Quando si immagina un mondo in cui la carne viene prodotta in stabilimenti industriali e magari i prodotti vegetali in forme di “agricoltura verticale” idroponica (come di fatto già avviene oggi per alcuni prodotti che compriamo al supermercato), dove la produzione alimentare attira grandi investimenti e, verosimilmente, sperimenta processi di concentrazione ben oltre quanto già osserviamo a livello globale, bisognerebbe anche immaginare cosa potrebbe sostituire l’agricoltura. La diffusione di una tecnologia ha sempre un impatto complesso: non solo ambientale, ma anche culturale e sociale. Sarebbe ingenuo pensare che l’abbandono della zootecnia genererebbe solo risparmi di risorse naturali. L’alternativa vera alla produzione biotecnologica di carne non è l’allevamento intensivo di animali, come molta narrazione corrente vorrebbe lasciar credere, ma il progressivo miglioramento di forme di zootecnia moderna integrate in una agricoltura consapevole di produrre beni comuni oltre che merci per il mercato.

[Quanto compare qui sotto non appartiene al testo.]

(** The refund that [cancel_tickets] shows before it asks to confirm: the
    sum of [get_price] over the rows of the seats to cancel. *)
Definition quoted_refund (seats_to_cancel : list (Z * Z)) : Z :=
  sum_prices (get_price ∘ fst <$> seats_to_cancel).

(** ** The arguments the store takes *)

(** [sqlite3] binds a Python [int] as a 64-bit INTEGER and raises
    [OverflowError] for an [int] outside that range.  A REAL column
    ([ticket_seat.price], [ticket.total]) holds a double, which is exact on
    the integers up to 2^53 in magnitude, and the refund is the sum Python
    makes of the doubles it reads back.  The store above keeps every integer
    as it is: it is the store of the source on the arguments that the
    predicates below describe. *)
Definition int64 (z : Z) : Prop := - 2 ^ 63 ≤ z < 2 ^ 63.

Definition exact_real (z : Z) : Prop := - 2 ^ 53 ≤ z ≤ 2 ^ 53.

(** Every partial sum of [prices] is exact as a double. *)
Definition exact_sum (prices : list Z) : Prop :=
  sum_prices (Z.abs <$> prices) ≤ 2 ^ 53.

Definition seat_int64 (seat : Z * Z) : Prop := int64 seat.1 ∧ int64 seat.2.

(** The integers [book_seats] binds: the show, the rows and columns, the
    price of each seat and the total. *)
Definition book_int64 (price_of : Z → Z) (show_id : Z)
    (seats : list (Z * Z)) : Prop :=
  int64 show_id
  ∧ Forall seat_int64 seats
  ∧ Forall (λ s, int64 (price_of s.1)) seats
  ∧ int64 (sum_prices (price_of ∘ fst <$> seats)).

(** The integers [cancel_seats] binds: the ticket, the rows and columns. *)
Definition cancel_int64 (ticket_id : Z) (seats_to_cancel : list (Z * Z))
    : Prop :=
  int64 ticket_id ∧ Forall seat_int64 seats_to_cancel.

Definition op_int64 (o : op) : Prop :=
  match o with
  | BookSeats price_of show_id _ _ seats _ _ =>
      book_int64 price_of show_id seats
  | CancelSeats ticket_id seats_to_cancel =>
      cancel_int64 ticket_id seats_to_cancel
  end.

(** Closed instances of the range predicates are settled by evaluation. *)
Ltac in_range :=
  unfold op_int64, book_int64, cancel_int64, seat_int64, int64, exact_real,
    exact_sum;
  repeat first [apply Forall_cons_2 | apply Forall_nil_2 | split];
  vm_compute; congruence.

(** * Properties *)

(** ** Pricing policy *)

Lemma get_price_standard row :
  row = 0 ∨ row = 1 ∨ row = 2 → get_price row = 100.
Proof.
  intros H. unfold get_price. rewrite bool_decide_eq_true_2; [done|].
  rewrite !elem_of_cons, elem_of_nil. tauto.
Qed.

Lemma get_price_premium row :
  ¬ (row = 0 ∨ row = 1 ∨ row = 2) → get_price row = 150.
Proof.
  intros H. unfold get_price. rewrite bool_decide_eq_false_2; [done|].
  rewrite !elem_of_cons, elem_of_nil. tauto.
Qed.
(* ===== verification/Prelude.v ===== *)
(** * newt-sidecar: a verification development

    newt-sidecar watches a Kubernetes cluster and keeps a Pangolin blueprint, one
    YAML file, up to date: HTTPRoutes and Services become public resources through
    their annotations, PublicResource and PrivateResource objects become public and
    private resources directly.

    ** The program and its model

    - [internal/blueprint/blueprint.go]: [Blueprint] (types, map keys, the builders
      of rules, headers, auth, targets and resources) and [BlueprintProps];
      [Annotations], what the JSON annotations can express; [Yaml], what the [yaml]
      tags of the types make of a blueprint in the file.
    - [internal/state/manager.go]: [StateManager] and [StateProps].  The state [SM]
      is the manager with the part of the machine it touches, the files; a method is
      a computation in the state monad [M], one transition.  [World_log] records the
      files after every call to the operating system, so that statements can speak of
      what another process sees.  [Mutex] has the methods access by access, with the
      mutex, and any number of goroutines that run them, and shows that one transition
      per method is right.
    - [Store]: the interface the controllers use of the manager, a typeclass with
      laws; [StateProps] proves that the manager satisfies them.
    - [internal/resources/*.go]: [Resources] (objects, [ResourceDefinition],
      [Handler] behind the class [ResourceHandler]), [HttpRoute] for
      [httproute.go], [Service] and [ServiceProps] for [service.go].
    - [internal/controller/controller.go]: [Controller] (the event handlers against
      [ResourceHandler] and [Store]) and [ControllerProps]; [Modes], one object over
      time; [Resync], the periodic resync of the informer; [Lifetime], the same with
      the context, from the start to the signal.
    - [internal/controller/publicresource] and [privateresource] with the types of
      [api/v1alpha1]: [CrdPublic] and [CrdPrivate]; [Client] is what they share.
    - [api/v1alpha1/groupversion_info.go], the [init] functions and the
      [SetupWithManager] methods: [Registration].
    - [internal/config/config.go]: [Config] (the struct, its defaults, validation)
      and [Load] (the flags and [config.Load]).  [internal/health/health.go]: [Health].
    - [cmd/root.go]: [Sidecar], the controllers that are started and the
      interleavings of the goroutines of one controller as a step relation;
      [System], all controllers and reconcilers over one manager, a call of which is
      one step; [Goroutines], the same system with two goroutines per controller, one
      per reconciler and those of the health server, a step of which is one access of
      [Mutex]; [Main], [main] itself, from the flags to the end of the process, and
      what it starts; [Keys], the names in the cluster under which no key is claimed
      twice; [Published], what holds of everything that is ever published.
    - [api/v1alpha1/zz_generated.deepcopy.go]: [Memory], a heap with pointers and
      slices and the laws of copying, closed under pairs, pointers, slices and
      structs (class [CopierLaws]); [DeepCopy], the types in memory and every
      generated method.
    - The standard library, as far as the program uses it: [GoStrings] ([strings],
      [strconv]), [GoJson] ([encoding/json]), [GoNet] ([net.ParseCIDR]), [GoFlag]
      ([flag]).  [JsonPrint] writes JSON, to state what reading it gives.

    ** Conventions

    A Go map is a [gmap], or a [gomap] where nil matters; a slice is an option of a
    list, since [reflect.DeepEqual] tells nil from empty; a pointer is an option;
    [int] is [Z], and the places where a width matters, such as [strconv.Atoi],
    check it.  Strings are byte strings.  Errors are values of [result], [option] or
    an error type.  The iteration order of a map is a parameter ([RangeOrder]),
    chosen anew for every loop.  Third-party code is a parameter: the YAML encoder,
    the unstructured converter, the environment parser, the answers of the
    Kubernetes client, the copy functions of apimachinery, everything [main] calls
    (record [Platform]).  The outcomes of file operations and the clock are arbitrary
    functions of the number of the call (class [Env]).  Log messages are left out.

    ** What is shown

    - Builders: rules are the valid ones of the annotation, then the denied
      countries; when there is an auth block, and that its secrets come from the
      secret only; bounds of target extras; which hostnames and services share a key;
      that every rule, header and health check has an annotation that decodes to it.
    - Objects: which are processed, which entries they produce, that no port of an
      all-ports Service and no hostname of a route is lost, and that HTTP mode agrees
      with what a route would get.
    - Manager: its maps evolve as plain maps under any failures; the output file
      always holds a whole blueprint; after the forced write it is the blueprint of a
      moment since which nothing was written, unless the last write failed, and
      reading it under the tags gives the maps back; exactly when the probe is healthy.
    - Mutex: the methods are linearizable, have no data race, and return within
      fifteen steps each without deadlock, however the goroutines are scheduled; the
      file is whole at every moment of every interleaving.
    - Controller: after any events the public resources are those of the live
      objects, provided no key is claimed twice, and nothing stale is left in any
      case; every interleaving with [Run] ends in the same maps.  A Service that
      changes its mode or hostname leaves nothing of its earlier versions, and a
      resync restores what objects with a common key have taken from each other.
    - Reconcilers: every branch; the conversion can be inverted; what validation
      accepts.
    - The whole: with several controllers and reconcilers over one manager each
      does to the keys no other claims what it would do alone; every run ends; from the
      command line on, where no thread can go further the blueprint is what the
      live objects and the requests ask for, provided the names in the cluster keep
      the keys apart; once started, the file stays up to date.
      Every execution of the goroutines is one of this system, and comes to rest.
      Whatever happens, keys claimed twice included, every resource of the manager
      is well formed whenever the mutex is free, and so is every text it ever puts at
      the output path: all at the site, a TLS server name for a domain, no empty auth
      block.
    - Configuration: which command lines are accepted and what each field holds
      after them; that every configuration can be given by flags; when and how the
      process exits; [main] follows a plan, whole or cut short.
    - Copies: the generated functions do not panic, the copy reads the same, and
      original and copy share no memory.
    - Shortcomings, proved of the code as it is: a lost write between the forced
      write and the flag, which no resync repairs, shared keys, publication without
      authentication when the secret cannot be read, as it cannot after the signal,
      failing readiness of an idle sidecar, writes that are not retried, flags after
      a stray argument dropped, reconcilers left out after a failed discovery, host
      destinations without alias.

    ** Fuel

    The JSON parser takes fuel; [parse] gives it twice the length of its input and
    two more, and [parse_fuel_enough] shows that more makes no difference.  The loop
    of [flag.Parse] has one round per argument and one more, and [parse_loop_total]
    shows that this is enough, since every flag takes an argument at least.  The
    loop of the IPv6 parser runs at most eight rounds, since every round fills two
    of sixteen bytes.  The step relations have no fuel: [system_sn] and
    [goroutines_finish] show that they have no infinite runs.

    ** Not modelled

    The HTTP server, beyond its address and routes; log messages and the usage text
    of the flags; the libraries [main] sets up (clients, informers,
    controller-runtime, certificate rotation), whose answers are arbitrary; signals,
    which are the answer that ends the wait in [Main] and cancel the context in
    [Lifetime].  A thread is given the events or requests it will see as a list: the
    informers and work queues that produce them are outside, so a theorem about all
    runs is one about all such lists.  A request reads the client when it is taken up,
    its one call of the manager comes later.  [Mutex] interleaves accesses in one
    global order, which is what the memory model of Go promises of programs without
    data races, and there are none; an access is one call to the operating system, so
    a crash in the middle of a write is the outcome of that call.  [DeepCopyInto] is
    modelled for an [out] that shares nothing with [in], which is how the generated
    code calls it.

    ** Planned

    In this order: weaker conditions in [Keys], which speak of all versions of an
    object at once and of objects that are opted out too; the resync of several
    controllers over one manager, where the keys are not apart.

    This file holds what all others share: Go values, notations, automation. *)

From Stdlib Require Export Ascii.
From stdpp Require Export base option list gmap strings pretty.
From stdpp Require Import options.

(** ** Go values shared by every component *)

(** The zero value of a Go type, the result of reading an absent map key. *)
Class Zero (A : Type) := zero : A.
#[export] Hint Mode Zero ! : typeclass_instances.
#[export] Instance zero_string : Zero string := "".
#[export] Instance zero_Z : Zero Z := 0%Z.
#[export] Instance zero_bool : Zero bool := false.
#[export] Instance zero_option {A} : Zero (option A) := None.

(** A Go [map[string]V]: [None] is the nil map, which reads as empty. *)
Abbreviation gomap V := (option (gmap string V)).

Definition entries_of {V} (m : gomap V) : gmap string V := default ∅ m.

(** [v, ok := m[k]] *)
Definition map_get {V} (m : gomap V) (k : string) : option V :=
  entries_of m !! k.

(** [m[k]], the zero value when the key is absent *)
Definition map_index {V} `{Zero V} (m : gomap V) (k : string) : V :=
  default zero (map_get m k).

(** A Go slice by contents: [None] is the nil slice, which
    [reflect.DeepEqual] tells from the empty one. *)
Abbreviation goslice A := (option (list A)).

Definition elems {A} (s : goslice A) : list A := default [] s.

(** [append(s, l...)]: appending nothing leaves nil nil. *)
Definition append {A} (s : goslice A) (l : list A) : goslice A :=
  match l with
  | [] => s
  | _ => Some (elems s ++ l)
  end.

(** [append(s, t...)] for a slice [t] *)
Definition append_slice {A} (s t : goslice A) : goslice A := append s (elems t).

(** ** Notations *)

Declare Scope go_scope.
Delimit Scope go_scope with go.
(** Go's comparison of comparable values. *)
Notation "x == y" := (bool_decide (x = y)) (at level 70, no associativity) : go_scope.
Notation "x != y" := (negb (bool_decide (x = y))) (at level 70, no associativity) : go_scope.
Notation "m '⟦' k '⟧?'" := (map_get m k) (at level 1, left associativity, k at level 200, format "m ⟦ k ⟧?") : go_scope.
Notation "m '⟦' k '⟧'" := (map_index m k) (at level 1, left associativity, k at level 200, format "m ⟦ k ⟧") : go_scope.

(** [reflect.DeepEqual] on values without cycles: pointers and slices are
    compared by what they hold, nil apart. *)
Definition DeepEqual {A} `{EqDecision A} (x y : A) : bool := bool_decide (x = y).

(** A Go call that can fail: the value, or the error. *)
Inductive result (E A : Type) : Type :=
| Ok (a : A)
| Err (e : E).
Arguments Ok {E A} a.
Arguments Err {E A} e.

(** ** Automation *)

(** Facts used by [auto] on slices and maps. *)
Create HintDb go discriminated.
Create Rewrite HintDb go.
#[export] Hint Constants Opaque : go.

(** Splits on the innermost [match] or [if] of the goal, turns boolean tests
    into propositions and closes what becomes contradictory. *)
Ltac go_case :=
  repeat (first [ progress simplify_eq/= | case_bool_decide | case_match ]);
  try done.

(** Turns boolean connectives in hypotheses and goal into propositions. *)
Ltac go_bool :=
  repeat match goal with
  | H : _ && _ = true |- _ => apply andb_true_iff in H; destruct H
  | H : _ || _ = false |- _ => apply orb_false_iff in H; destruct H
  | H : negb _ = true |- _ => apply negb_true_iff in H
  | H : negb _ = false |- _ => apply negb_false_iff in H
  | H : bool_decide _ = true |- _ => apply bool_decide_eq_true in H
  | H : bool_decide _ = false |- _ => apply bool_decide_eq_false in H
  | H : Z.leb _ _ = true |- _ => apply Z.leb_le in H
  | H : Z.leb _ _ = false |- _ => apply Z.leb_gt in H
  | H : Z.ltb _ _ = true |- _ => apply Z.ltb_lt in H
  | H : Z.ltb _ _ = false |- _ => apply Z.ltb_ge in H
  end.

(** ** Lemmas *)

Section slices.
  Context {A : Type}.
  Implicit Types (s t : goslice A) (l : list A).

Lemma elems_append s l : elems (append s l) = elems s ++ l.
Proof. destruct l; simpl; [by rewrite app_nil_r | done]. Qed.

Lemma elems_append_slice s t : elems (append_slice s t) = elems s ++ elems t.
Proof. apply elems_append. Qed.

Lemma append_nil_inv s l : append s l = None → s = None ∧ l = [].
Proof. destruct l; [by destruct s | done]. Qed.

End slices.

Section maps.
  Context {V : Type}.
  Implicit Types (m : gomap V).

(** A nil map and an empty one read the same. *)
Lemma map_get_nil k : map_get (None : gomap V) k = None.
Proof. apply lookup_empty. Qed.

Lemma map_get_Some (m : gmap string V) k : map_get (Some m) k = m !! k.
Proof. done. Qed.

Lemma map_get_or_empty m k :
  map_get (match m with None => Some ∅ | _ => m end) k = map_get m k.
Proof. by destruct m. Qed.

End maps.

#[export] Hint Rewrite @elems_append @elems_append_slice : go.
#[export] Hint Rewrite @map_get_nil @map_get_Some @map_get_or_empty : go.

Tornando al punto di partenza rimane da chiedersi se lo strumento legislativo recentemente adottato, il divieto della «coltivazione» della carne in Italia sia adeguato. Servirà davvero? Sarebbe illusorio pensare che basti un divieto per impedire ad una nuova tecnologia di diffondersi, se in futuro dimostrerà di avere costi ragionevoli e di non essere dannosa per la salute umana. L’allevamento di qualità, i prodotti alimentari tipici che ne derivano non sono però a rischio di essere spiazzati dalla carne «tecnologica»: con la carne i consumatori sanno già di acquistare molto altro. Ciò che in prospettiva serve davvero sono l’educazione alimentare (e in questo il ruolo della famiglia rimane fondamentale e dovrebbe essere rilanciato), una corretta informazione nutrizionale e sociale sui prodotti di origine animale, ricerca per migliorare la qualità degli allevamenti, la valorizzazione delle economie rurali viste non come una specie di museo verde da non toccare ma luoghi di vita e di produzione. Molto di questo già lo si fa, almeno in Italia, dove il cibo di buona qualità (prodotto anche dalla buona zootecnia) per fortuna non è ancora un fenomeno di nicchia. E dove la nicchia sarebbe probabilmente riservata alla carne coltivata, il giorno che arrivasse sugli scaffali dei negozi.